Ich bin schockiert. So geht man nicht mit Verhandlungspartnern um. So etwas habe ich in Jahrzehnten noch nicht erlebt. Jetzt der einzig immer verhandlungsbereiten Seite eine Deadline setzen und den schwarzen Peter zuschieben. Wir werden uns nicht erpressen lassen. Dass die gemeinsame politische Erklärung für Boris Johnson nicht das Papier wert war, auf dem sie stand, hat sich angedeutet. Jetzt hat er es ausgesprochen. Damit lässt Boris Johnson die bisherigen Verhandlungen und die seriösen Bemühungen der Europäischen Union zu einer Farce verkommen.

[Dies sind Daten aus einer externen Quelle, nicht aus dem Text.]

(* ===== verification/Rounding.v ===== *)
(** * Volume sizes: src/pkg/utils/rounding.go

    Go's [/] and [%] on [int64] truncate towards zero ([Z.quot], [Z.rem]);
    products wrap around at 64 bits.  [ByteCount] works on [uint64]. *)

From S2P Require Export Prelude GoStrings GoRuntime.
Local Open Scope Z_scope.

Module Rounding.

Definition unit : Z := 1024.
Definition GiB : Z := 1024 * 1024 * 1024.

(** roundUpSize *)
Definition roundUpSize (volumeSizeBytes allocationUnitBytes : Z) : Z :=
  let roundedUp := Z.quot volumeSizeBytes allocationUnitBytes in
  if 0 <? Z.rem volumeSizeBytes allocationUnitBytes
  then wrap64 (roundedUp + 1) else roundedUp.

(** RoundUpBytes *)
Definition RoundUpBytes (volumeSizeBytes : Z) : Z :=
  wrap64 (roundUpSize volumeSizeBytes GiB * GiB).

(** RoundUpGiB *)
Definition RoundUpGiB (volumeSizeBytes : Z) : Z := roundUpSize volumeSizeBytes GiB.

(** BytesToGiB *)
Definition BytesToGiB (volumeSizeBytes : Z) : Z := Z.quot volumeSizeBytes GiB.

(** GiBToBytes *)
Definition GiBToBytes (volumeSizeGiB : Z) : Z := wrap64 (volumeSizeGiB * GiB).

(** Wrap-around of a 64-bit unsigned integer. *)
Definition wrapu64 (z : Z) : Z := z mod 2 ^ 64.

(** The loop of ByteCount: [val], [div] and [index]; each round divides [val]
    by 1024, so 64 rounds are enough for any [uint64]. *)
Fixpoint byteCountLoop (fuel : nat) (val div : Z) (index : nat) : Z * nat :=
  match fuel with
  | O => (div, index)
  | S fuel' =>
      if unit <=? val
      then byteCountLoop fuel' (val / unit) (wrapu64 (div * unit)) (S index)
      else (div, index)
  end.

(** ["KMGTPE"[index]]: [None] is Go's index-out-of-range panic. *)
Definition suffix (index : nat) : option string :=
  (["K"; "M"; "G"; "T"; "P"; "E"] : list string) !! index.

(** ByteCount *)
Definition ByteCount (b : Z) : option string :=
  if b <? unit then Some (Str.Itoa b +:+ "B")
  else let '(div, index) := byteCountLoop 64 (b / unit) unit 0 in
       c ← suffix index; Some (Str.Itoa (b / div) +:+ c +:+ "i").

(** ** Rounding up *)

Lemma roundUpSize_nonneg s u :
  0 ≤ s → s ≤ int64_max → 1 < u → roundUpSize s u = (s + u - 1) / u.
Proof.
  intros Hs Hmax Hu. unfold roundUpSize.
  rewrite Z.quot_div_nonneg, Z.rem_mod_nonneg by lia.
  pose proof (Z.mod_pos_bound s u ltac:(lia)) as Hb.
  pose proof (Z.div_mod s u ltac:(lia)) as Hd.
  assert (s / u ≤ s) by (apply Z.div_le_upper_bound; nia).
  assert (0 ≤ s / u) by (apply Z.div_pos; lia).
  destruct (Z.ltb_spec 0 (s mod u)).
  - assert (s / u < s) by (apply Z.div_lt; nia).
    rewrite wrap64_small by (unfold is_int64, int64_min; lia).
    apply (Z.div_unique _ _ _ (s mod u - 1)); [left; lia|]. nia.
  - apply (Z.div_unique _ _ _ (u - 1)); [left; lia|]. nia.
Qed.

(** The result brackets the size. *)
Lemma RoundUpGiB_bracket s :
  0 ≤ s ≤ int64_max → (RoundUpGiB s - 1) * GiB < s ≤ RoundUpGiB s * GiB.
Proof.
  intros [Hs Hmax]. unfold RoundUpGiB. rewrite roundUpSize_nonneg by (unfold GiB; lia).
  pose proof (Z.div_mod (s + GiB - 1) GiB ltac:(unfold GiB; lia)).
  pose proof (Z.mod_pos_bound (s + GiB - 1) GiB ltac:(unfold GiB; lia)). lia.
Qed.

Lemma RoundUpGiB_bounds s :
  0 ≤ s ≤ int64_max → 0 ≤ RoundUpGiB s ≤ 2 ^ 33.
Proof.
  intros H. pose proof (RoundUpGiB_bracket s H). unfold GiB, int64_max in *. nia.
Qed.

(** RoundUpGiB gives the least number of GiB that holds the requested bytes,
    for every non-negative 64-bit size, and never overflows; so a larger
    request never gets a smaller volume. *)
Theorem RoundUpGiB_least s :
  0 ≤ s ≤ int64_max →
  is_int64 (RoundUpGiB s) ∧ (∀ n, s ≤ n * GiB ↔ RoundUpGiB s ≤ n) ∧
  ∀ t, s ≤ t ≤ int64_max → RoundUpGiB s ≤ RoundUpGiB t.
Proof.
  intros H. pose proof (RoundUpGiB_bounds s H). pose proof (RoundUpGiB_bracket s H).
  unfold is_int64, int64_min, int64_max in *. split; [lia|]. split.
  - intros n. unfold GiB in *. nia.
  - intros t Ht. pose proof (RoundUpGiB_bracket t). unfold GiB, int64_max in *. nia.
Qed.

(** C33: RoundUpBytes rounds up to a multiple of GiB exactly on the sizes up to
    [2^63 - 2^30]; on every larger [int64] the product overflows to [-2^63]. *)
Theorem RoundUpBytes_spec s :
  0 ≤ s ≤ int64_max →
  if s <=? 2 ^ 63 - GiB
  then s ≤ RoundUpBytes s < s + GiB ∧ RoundUpBytes s mod GiB = 0
  else RoundUpBytes s = int64_min.
Proof.
  intros H. pose proof (RoundUpGiB_bracket s H) as Hl. unfold RoundUpBytes.
  change (roundUpSize s GiB) with (RoundUpGiB s). unfold GiB, int64_max in *.
  destruct (Z.leb_spec s (2 ^ 63 - 1024 * 1024 * 1024)).
  - assert (RoundUpGiB s ≤ 2 ^ 33 - 1) by nia.
    rewrite wrap64_small by (unfold is_int64, int64_min, int64_max; nia).
    split; [lia|]. by rewrite Z.mod_mul.
  - assert (RoundUpGiB s = 2 ^ 33) as -> by nia. reflexivity.
Qed.

(** A size given in whole GiB survives the conversion to bytes and back,
    rounded up or down, for every size whose bytes fit 64 bits. *)
Theorem GiB_roundtrip g :
  0 ≤ g < 2 ^ 33 → BytesToGiB (GiBToBytes g) = g ∧ RoundUpGiB (GiBToBytes g) = g.
Proof.
  intros H. unfold BytesToGiB, GiBToBytes.
  rewrite wrap64_small by (unfold GiB, is_int64, int64_min, int64_max; lia). split.
  - apply Z.quot_mul. unfold GiB. lia.
  - pose proof (RoundUpGiB_bracket (g * GiB)) as Hl. unfold GiB, int64_max in *. lia.
Qed.

(** ** ByteCount *)

(** The loop stops within its fuel with a divisor [1024^(index+1)] that
    brings [b] into [1, 1024). *)
Lemma byteCountLoop_spec fuel b k :
  0 ≤ b < 2 ^ 64 → 1024 ^ Z.of_nat (S k) ≤ b →
  b < 1024 ^ (Z.of_nat (S k) + Z.of_nat fuel) →
  ∃ n, byteCountLoop fuel (b / 1024 ^ Z.of_nat (S k)) (1024 ^ Z.of_nat (S k)) k
         = (1024 ^ Z.of_nat (S n), n)
       ∧ 1024 ^ Z.of_nat (S n) ≤ b < 1024 ^ Z.of_nat (S (S n)).
Proof.
  revert k. induction fuel as [|fuel IH]; intros k Hb Hk Hf.
  { rewrite Z.add_0_r in Hf. lia. }
  cbn [byteCountLoop]. unfold unit.
  assert (0 < 1024 ^ Z.of_nat (S k)) by (apply Z.pow_pos_nonneg; lia).
  assert (1024 ^ Z.of_nat (S (S k)) = 1024 * 1024 ^ Z.of_nat (S k)) as Hpow.
  { rewrite (Nat2Z.inj_succ (S k)), Z.pow_succ_r by lia. done. }
  destruct (Z.leb_spec 1024 (b / 1024 ^ Z.of_nat (S k))) as [Hge|Hlt].
  - assert (1024 ^ Z.of_nat (S (S k)) ≤ b).
    { rewrite Hpow. pose proof (Z.mul_div_le b (1024 ^ Z.of_nat (S k)) ltac:(lia)). nia. }
    rewrite Z.div_div by lia.
    replace (1024 ^ Z.of_nat (S k) * 1024) with (1024 ^ Z.of_nat (S (S k))) by lia.
    unfold wrapu64. rewrite Z.mod_small by lia.
    apply IH; [done|done|].
    replace (Z.of_nat (S (S k)) + Z.of_nat fuel) with (Z.of_nat (S k) + Z.of_nat (S fuel)) by lia.
    done.
  - exists k. split; [done|]. split; [done|]. rewrite Hpow.
    pose proof (Z.mod_pos_bound b (1024 ^ Z.of_nat (S k)) ltac:(lia)).
    pose proof (Z.div_mod b (1024 ^ Z.of_nat (S k)) ltac:(lia)). nia.
Qed.

(** ByteCount never indexes past the end of its unit letters and prints the number of whole units
    of the largest unit that fits, a number between 1 and 1023. *)
Theorem ByteCount_total b :
  0 ≤ b < 2 ^ 64 →
  ∃ q s, ByteCount b = Some (Str.Itoa q +:+ s) ∧ 0 ≤ q < 1024 ∧
    ((s = "B" ∧ q = b) ∨
     ∃ n c, suffix n = Some c ∧ s = c +:+ "i" ∧ 1 ≤ q ∧
       q = b / 1024 ^ Z.of_nat (S n)).
Proof.
  intros Hb. unfold ByteCount, unit. destruct (Z.ltb_spec b 1024) as [Hlt|Hge].
  { exists b, "B". split_and!; [done|lia|lia|]. by left. }
  destruct (byteCountLoop_spec 64 b 0) as (n & Hn & Hlo & Hhi); [lia|simpl; lia| |].
  { replace (Z.of_nat 1 + Z.of_nat 64) with 65 by lia. lia. }
  change (1024 ^ Z.of_nat 1) with 1024 in Hn. unfold unit in Hn. rewrite Hn.
  assert (n < 6)%nat as Hn6.
  { destruct (decide (n < 6)%nat); [done|]. exfalso.
    assert (1024 ^ 7 ≤ 1024 ^ Z.of_nat (S n)) by (apply Z.pow_le_mono_r; lia). lia. }
  destruct (suffix n) as [c|] eqn:Hc.
  2:{ unfold suffix in Hc. apply lookup_ge_None in Hc. simpl in Hc. lia. }
  assert (0 < 1024 ^ Z.of_nat (S n)) by (apply Z.pow_pos_nonneg; lia).
  assert (1 ≤ b / 1024 ^ Z.of_nat (S n)) by (apply Z.div_le_lower_bound; lia).
  assert (b / 1024 ^ Z.of_nat (S n) < 1024).
  { apply Z.div_lt_upper_bound; [done|].
    rewrite (Nat2Z.inj_succ (S n)), Z.pow_succ_r in Hhi by lia. lia. }
  exists (b / 1024 ^ Z.of_nat (S n)), (c +:+ "i"). split_and!; [done|lia|lia|].
  right. by exists n, c.
Qed.

(** ** Examples *)

Lemma RoundUpGiB_least_witness :
  is_int64 (RoundUpGiB 3000000000) ∧ (∀ n, 3000000000 ≤ n * GiB ↔ RoundUpGiB 3000000000 ≤ n) ∧
  ∀ t, 3000000000 ≤ t ≤ int64_max → RoundUpGiB 3000000000 ≤ RoundUpGiB t.
Proof. apply (RoundUpGiB_least 3000000000). split; vm_compute; discriminate. Defined.

Lemma RoundUpBytes_spec_witness :
  3000000000 ≤ RoundUpBytes 3000000000 < 3000000000 + GiB ∧ RoundUpBytes 3000000000 mod GiB = 0.
Proof. apply (RoundUpBytes_spec 3000000000). split; vm_compute; discriminate. Defined.

Lemma GiB_roundtrip_witness : BytesToGiB (GiBToBytes 5) = 5 ∧ RoundUpGiB (GiBToBytes 5) = 5.
Proof. apply (GiB_roundtrip 5). split; [vm_compute; discriminate|reflexivity]. Defined.

Lemma ByteCount_total_witness :
  ∃ q s, ByteCount 1572864 = Some (Str.Itoa q +:+ s) ∧ 0 ≤ q < 1024 ∧
    ((s = "B" ∧ q = 1572864) ∨
     ∃ n c, suffix n = Some c ∧ s = c +:+ "i" ∧ 1 ≤ q ∧
       q = 1572864 / 1024 ^ Z.of_nat (S n)).
Proof. apply (ByteCount_total 1572864). split; [vm_compute; discriminate|reflexivity]. Defined.

Example RoundUpBytes_overflow : RoundUpBytes (2 ^ 63 - 1) = - 2 ^ 63.
Proof. reflexivity. Qed.
Example ByteCount_ex : ByteCount 1572864 = Some "1Mi" ∧ ByteCount (2 ^ 64 - 1) = Some "15Ei".
Proof. by vm_compute. Qed.

End Rounding.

Wir werden uns durch diese taktischen Spielchen nicht auseinander dividieren lassen, sondern an unserem bisherigen konstruktiven aber bestimmten Vorgehen festhalten - im Geiste der gemeinsamen politischen Erklärung von vor acht Monaten, die beide Seiten unterschrieben hatten. Wir halten uns an Abmachungen. Seine Verhandlungsposition hat das Europäische Parlamentes in einer Entschließung im Juli noch einmal bestätigt. Ein Abkommen um jeden Preis kann und wird es nicht geben.

Was für ein Wahnsinn, heute zu glauben, man könnte tatsächliche Souveränität in völliger Unabhängigkeit erreichen. Im heutigen Meer der Globalisierung mit mächtigen globalen Playern entwickelt man Souveränität nur gemeinsam. Das zeigt die Erfolgsgeschichte der EU und vieler Staaten, die Verträge geschlossen haben und diese auch einhalten. Die britische Illusion von der Souveränität, wird zum größten Souveränitätsverlust der britischen Geschichte führen."

 

Katarina Barley, Vizepräsidentin des Europäischen Parlament, Mitglied der informellen EU-UK Friendship Group:

"Das Vereinigte Königreich hat mit dem Austrittsabkommen einen völkerrechtlich verbindlichen Vertrag geschlossen. Es ist nicht nur rechtswidrig sondern auch hochriskant, die Nordirlandfrage wieder aufzuschnüren. Johnson gefährdet damit nicht nur die Glaubwürdigkeit des Vereinigten Königreiches auf internationaler Ebene, sondern auch den Frieden auf der irischen Insel.

Die EU verhandelt weiter in bester Absicht, ein Abkommen zu schließen. Wir sind seit dem Beginn klar in unserer Linie: Vollen Zugang zum europäischen Binnenmarkt wird es nur bei Einhaltung unserer gemeinsamen Regeln geben.

Wenn Johnson die Verhandlungen beschleunigen will, ist das auch in unserem Interesse. Dann brauchen wir in den Verhandlungen aber keine Drohungen, sondern endlich inhaltlich Fleisch am Knochen. Klar ist: Wir haben auf europäischer Seite Vorbereitungen für einen No Deal getroffen. Ein Austritt ohne Abkommen schadet dem UK mehr als der EU, soviel steht fest."